Source data

Inductive pool_step : pool → pool → Prop :=
  (** the event loop takes a slot and starts a goroutine *)
  | w_spawn s ws i x :
      ws !! i = None → Z.of_nat (size ws) < WorkerPoolSize config →
      pool_step (s, ws) (s, <[i := (x, Spawned)]> ws)
  (** GetByConn *)
  | w_lookup s ws i x c s' :
      ws !! i = Some (x, Spawned) → on_conns (GetByConn x) s = (Some c, s') →
      pool_step (s, ws) (s', <[i := (x, Found c)]> ws)
  | w_unknown s ws i x s' :
      ws !! i = Some (x, Spawned) → on_conns (GetByConn x) s = (None, s') →
      pool_step (s, ws) (s', delete i ws)
  (** CompareAndSwap *)
  | w_claim s ws i x c :
      ws !! i = Some (x, Found c) → processing (deref (conns s) c) = false →
      pool_step (s, ws) ((on_conns (update_conn c (set_processing true)) s).2, <[i := (x, Inside c)]> ws)
  | w_busy s ws i x c :
      ws !! i = Some (x, Found c) → processing (deref (conns s) c) = true →
      pool_step (s, ws) (s, delete i ws)
  (** the frame *)
  | w_read s ws i x c :
      ws !! i = Some (x, Inside c) →
      pool_step (s, ws) ((read_frame config onDisconnect (onMessage f) x c s).2, <[i := (x, Leaving c)]> ws)
  (** the deferred store and the release of the slot *)
  | w_leave s ws i x c :
      ws !! i = Some (x, Leaving c) →
      pool_step (s, ws) ((on_conns (update_conn c (set_processing false)) s).2, delete i ws)
  (** anything else the process does *)
  | w_other s s' ws :
      server_step config serverName hc f s s' → pool_step (s, ws) (s', ws).

(** A worker that holds a connection. *)
Definition holds_conn (p : sock * pc) (c : loc) : Prop := p.2 = Inside c ∨ p.2 = Leaving c.
(** A worker that knows a connection. *)
Definition knows (p : sock * pc) (c : loc) : Prop := p.2 = Found c ∨ holds_conn p c.

Record pool_ok (s : A) (ws : gmap nat (sock * pc)) : Prop := {
  po_srv : srv_ok config s;
  po_size : Z.of_nat (size ws) ≤ WorkerPoolSize config;
  po_known : ∀ i p c, ws !! i = Some p → knows p c → is_Some (heap (conns s) !! c);
  po_flag : ∀ c, flag (conns s) c = Some true → ∃ i p, ws !! i = Some p ∧ holds_conn p c;
  po_held : ∀ i p c, ws !! i = Some p → holds_conn p c → flag (conns s) c = Some true;
  po_unique : ∀ i j p q c, ws !! i = Some p → ws !! j = Some q → holds_conn p c → holds_conn q c → i = j;
}.

(** ** Steps of the process keep the flags *)

Lemma flags_handleUpgrade : moves flags_app (handleUpgrade config serverName).
Proof.
  assert (Hc : ∀ X (m : M (hub NW) X), moves flags_hub m → moves flags_app (on_conns m))
    by (intros; by apply (mv_conns flags_hub flags_app)).
  unfold handleUpgrade. apply moves_bind; [apply _|apply (mv_get flags_hub flags_app)|]. intros s.
  destruct (draining s); [apply moves_ret, _|].
  apply moves_bind; [apply _|apply Hc; auto with mv|]. intros n. destruct (bool_decide _); [apply moves_ret, _|].
  apply moves_bind; [apply _|apply Hc, flags_on_net|]. intros [x|e]; [|apply moves_ret, _].
  apply moves_bind; [apply _|apply Hc; auto with mv|]. intros fd.
  apply moves_bind; [apply _|apply (mv_world flags_hub flags_app)|]. intros id.
  apply moves_bind; [apply _|apply (mv_now flags_hub flags_app)|]. intros created.
  apply moves_bind; [apply _|apply (mv_now flags_hub flags_app)|]. intros last.
  apply moves_bind; [apply _| |].
  { apply Hc. unfold register. apply moves_bind; [apply _| |].
    - intros h l. unfold flag. cbn. destruct (decide (l = fresh (dom (heap h)))) as [->|Hne].
      + right. rewrite lookup_insert_eq. split; [|done]. apply not_elem_of_dom, is_fresh.
      + left. by rewrite lookup_insert_ne.
    - intros l. apply moves_bind; [apply _|by intros h; apply flags_same|]. intros _. apply moves_ret, _. }
  intros c. apply moves_bind; [apply _|apply Hc; auto with mv|]. intros n'.
  apply moves_bind; [apply _|apply (mv_metric flags_hub flags_app)|]. intros _.
  apply moves_bind; [apply _|apply Hc; auto with mv|]. intros [e|].
  - apply moves_bind; [apply _|apply Hc; auto with mv|]. intros _. apply moves_ret, _.
  - apply moves_bind; [apply _|apply (mv_world flags_hub flags_app)|]. intros _.
    apply moves_bind; [apply _|apply (mv_reply flags_hub flags_app)|]. intros _. apply moves_ret, _.
Qed.

Lemma flag_update (h : hub NW) c b l :
  flag (update_conn c (set_processing b) h).2 l =
    if decide (l = c) then (λ _, b) <$> flag h l else flag h l.
Proof.
  unfold flag. cbn. destruct (decide (l = c)) as [->|Hne].
  - rewrite lookup_alter_eq. by destruct (heap h !! c).
  - by rewrite lookup_alter_ne.
Qed.

Lemma flags_handleConn x : moves flags_app (handleConn config onDisconnect (onMessage f) x).
Proof.
  unfold handleConn. apply moves_bind; [apply _|apply (mv_conns flags_hub flags_app); auto with mv|].
  intros [c|]; [|apply moves_ret, _]. intros s. unfold bind at 1, get_app. cbn.
  destruct (processing (deref (conns s) c)) eqn:Ep; [cbn; reflexivity|].
  unfold bind at 1, on_conns at 1. cbn. set (s1 := set_conns _ s). unfold bind.
  pose proof (mv_read_frame flags_hub flags_app f config x c s1) as Hr.
  destruct (read_frame _ _ _ x c s1) as [[] s2]. cbn in Hr |- *. unfold flags_app, on_conns. cbn. intros l.
  change (flag (update_conn c (set_processing false) (conns s2)).2 l = flag (conns s) l
    ∨ heap (conns s) !! l = None ∧ flag (update_conn c (set_processing false) (conns s2)).2 l = Some false).
  rewrite flag_update. specialize (Hr l).
  change (flag (conns s2) l = flag (update_conn c (set_processing true) (conns s)).2 l ∨
    heap (update_conn c (set_processing true) (conns s)).2 !! l = None ∧ flag (conns s2) l = Some false) in Hr.
  rewrite flag_update in Hr. rewrite <-flag_None, flag_update in Hr. rewrite <-flag_None.
  unfold deref in Ep. destruct (decide (l = c)) as [->|Hne]; [|exact Hr].
  unfold flag in *. destruct (heap (conns s) !! c) as [co|]; cbn in *.
  - left. destruct Hr as [->|[? _]]; [cbn; by rewrite Ep|done].
  - destruct Hr as [->|[_ ->]]; cbn; [by left|by right].
Qed.

Lemma flags_step s s' : server_step config serverName hc f s s' → flags_app s s'.
Proof.
  intros [s1 _|s1 x|s1 id subj cb data _|s1|s1 w|s1 b|s1 d|s1 n _].
  - apply flags_handleUpgrade.
  - apply flags_handleConn.
  - apply (mv_deliver flags_hub flags_app).
  - apply (mv_checkConnections flags_hub flags_app).
  - by apply flags_same.
  - by apply flags_same.
  - by apply flags_same.
  - by apply flags_same.
Qed.

(** ** The invariant of the pool *)

(** Steps of the process, workers unchanged. *)
Lemma pool_app s s' ws : pool_ok s ws → srv_ok config s' → flags_app s s' → pool_ok s' ws.
Proof.
  intros [P1 P2 P3 P4 P5 P6] Hs Hf.
  assert (Hh : ∀ c, is_Some (heap (conns s) !! c) → flag (conns s') c = flag (conns s) c).
  { intros c Hc. destruct (Hf c) as [E|[E _]]; [done|]. rewrite E in Hc. by destruct Hc. }
  split; try done.
  - intros i p c Hi Hk. pose proof (P3 i p c Hi Hk) as Hc. specialize (Hh c Hc). destruct Hc as [co Hc].
    unfold flag in Hh. rewrite Hc in Hh. by destruct (heap (conns s') !! c).
  - intros c Hc. apply P4. destruct (Hf c) as [E|[_ E]]; congruence.
  - intros i p c Hi Hk. rewrite Hh; [by eapply P5|]. eapply P3; [done|]. by right.
Qed.

(** A worker moves on without holding anything. *)
Lemma pool_insert s ws i p :
  pool_ok s ws → (∀ q c, ws !! i = Some q → ¬ holds_conn q c) → (∀ c, ¬ holds_conn p c) →
  (∀ c, knows p c → is_Some (heap (conns s) !! c)) →
  Z.of_nat (size (<[i := p]> ws)) ≤ WorkerPoolSize config → pool_ok s (<[i := p]> ws).
Proof.
  intros [P1 P2 P3 P4 P5 P6] Hold Hnew Hk Hsz.
  assert (Hin : ∀ j q c, <[i := p]> ws !! j = Some q → holds_conn q c → ws !! j = Some q).
  { intros j q c [[<- <-]|[_ Hj]]%lookup_insert_Some Hc; [by apply Hnew in Hc|done]. }
  split; try done.
  - intros j q c [[<- <-]|[_ Hj]]%lookup_insert_Some Hc; eauto.
  - intros c Hc. destruct (P4 c Hc) as (j & q & Hj & Hq). exists j, q. split; [|done].
    rewrite lookup_insert_ne; [done|]. intros <-. by apply (Hold q c).
  - intros j q c Hj Hc. eauto.
  - intros j k q r c Hj Hk' Hq Hr. eauto.
Qed.

Lemma pool_delete s ws i p :
  pool_ok s ws → ws !! i = Some p → (∀ c, ¬ holds_conn p c) → pool_ok s (delete i ws).
Proof.
  intros [P1 P2 P3 P4 P5 P6] Hi Hp. split; try done.
  - rewrite map_size_delete, Hi. lia.
  - intros j q c [_ Hj]%lookup_delete_Some. eauto.
  - intros c Hc. destruct (P4 c Hc) as (j & q & Hj & Hq). exists j, q. split; [|done].
    rewrite lookup_delete_ne; [done|]. intros <-. simplify_eq. by apply (Hp c).
  - intros j q c [_ Hj]%lookup_delete_Some. eauto.
  - intros j k q r c [_ Hj]%lookup_delete_Some [_ Hk]%lookup_delete_Some. eauto.
Qed.

Lemma size_replace (ws : gmap nat (sock * pc)) i (p q : sock * pc) : ws !! i = Some q → size (<[i := p]> ws) = size ws.
Proof. intros Hi. by rewrite map_size_insert, Hi. Qed.

Lemma srv_processing (s : A) c b : srv_ok config s → srv_ok config (on_conns (update_conn c (set_processing b)) s).2.
Proof. apply (mv_conns srv_hub (srv_rel config)). by apply srv_hub_update. Qed.

Lemma flag_of_claim (s : A) c b l :
  flag (conns (on_conns (update_conn c (set_processing b)) s : unit * A).2) l =
    if decide (l = c) then (λ _, b) <$> flag (conns s) l else flag (conns s) l.
Proof. apply flag_update. Qed.

Lemma heap_of_claim (s : A) c b l :
  is_Some (heap (conns s) !! l) → is_Some (heap (conns (on_conns (update_conn c (set_processing b)) s : unit * A).2) !! l).
Proof. unfold on_conns. cbn. intros Hl. by rewrite lookup_alter_is_Some. Qed.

• What you have to do: Transcribe the records above from the line holding "pool_step (s, ws) ((read_frame" down to the line holding "register. apply moves_bind; [apply _| |].", inclusive, without adding anything.

• Result for this task:
      pool_step (s, ws) ((read_frame config onDisconnect (onMessage f) x c s).2, <[i := (x, Leaving c)]> ws)
  (** the deferred store and the release of the slot *)
  | w_leave s ws i x c :
      ws !! i = Some (x, Leaving c) →
      pool_step (s, ws) ((on_conns (update_conn c (set_processing false)) s).2, delete i ws)
  (** anything else the process does *)
  | w_other s s' ws :
      server_step config serverName hc f s s' → pool_step (s, ws) (s', ws).

(** A worker that holds a connection. *)
Definition holds_conn (p : sock * pc) (c : loc) : Prop := p.2 = Inside c ∨ p.2 = Leaving c.
(** A worker that knows a connection. *)
Definition knows (p : sock * pc) (c : loc) : Prop := p.2 = Found c ∨ holds_conn p c.

Record pool_ok (s : A) (ws : gmap nat (sock * pc)) : Prop := {
  po_srv : srv_ok config s;
  po_size : Z.of_nat (size ws) ≤ WorkerPoolSize config;
  po_known : ∀ i p c, ws !! i = Some p → knows p c → is_Some (heap (conns s) !! c);
  po_flag : ∀ c, flag (conns s) c = Some true → ∃ i p, ws !! i = Some p ∧ holds_conn p c;
  po_held : ∀ i p c, ws !! i = Some p → holds_conn p c → flag (conns s) c = Some true;
  po_unique : ∀ i j p q c, ws !! i = Some p → ws !! j = Some q → holds_conn p c → holds_conn q c → i = j;
}.

(** ** Steps of the process keep the flags *)

Lemma flags_handleUpgrade : moves flags_app (handleUpgrade config serverName).
Proof.
  assert (Hc : ∀ X (m : M (hub NW) X), moves flags_hub m → moves flags_app (on_conns m))
    by (intros; by apply (mv_conns flags_hub flags_app)).
  unfold handleUpgrade. apply moves_bind; [apply _|apply (mv_get flags_hub flags_app)|]. intros s.
  destruct (draining s); [apply moves_ret, _|].
  apply moves_bind; [apply _|apply Hc; auto with mv|]. intros n. destruct (bool_decide _); [apply moves_ret, _|].
  apply moves_bind; [apply _|apply Hc, flags_on_net|]. intros [x|e]; [|apply moves_ret, _].
  apply moves_bind; [apply _|apply Hc; auto with mv|]. intros fd.
  apply moves_bind; [apply _|apply (mv_world flags_hub flags_app)|]. intros id.
  apply moves_bind; [apply _|apply (mv_now flags_hub flags_app)|]. intros created.
  apply moves_bind; [apply _|apply (mv_now flags_hub flags_app)|]. intros last.
  apply moves_bind; [apply _| |].
  { apply Hc. unfold register. apply moves_bind; [apply _| |].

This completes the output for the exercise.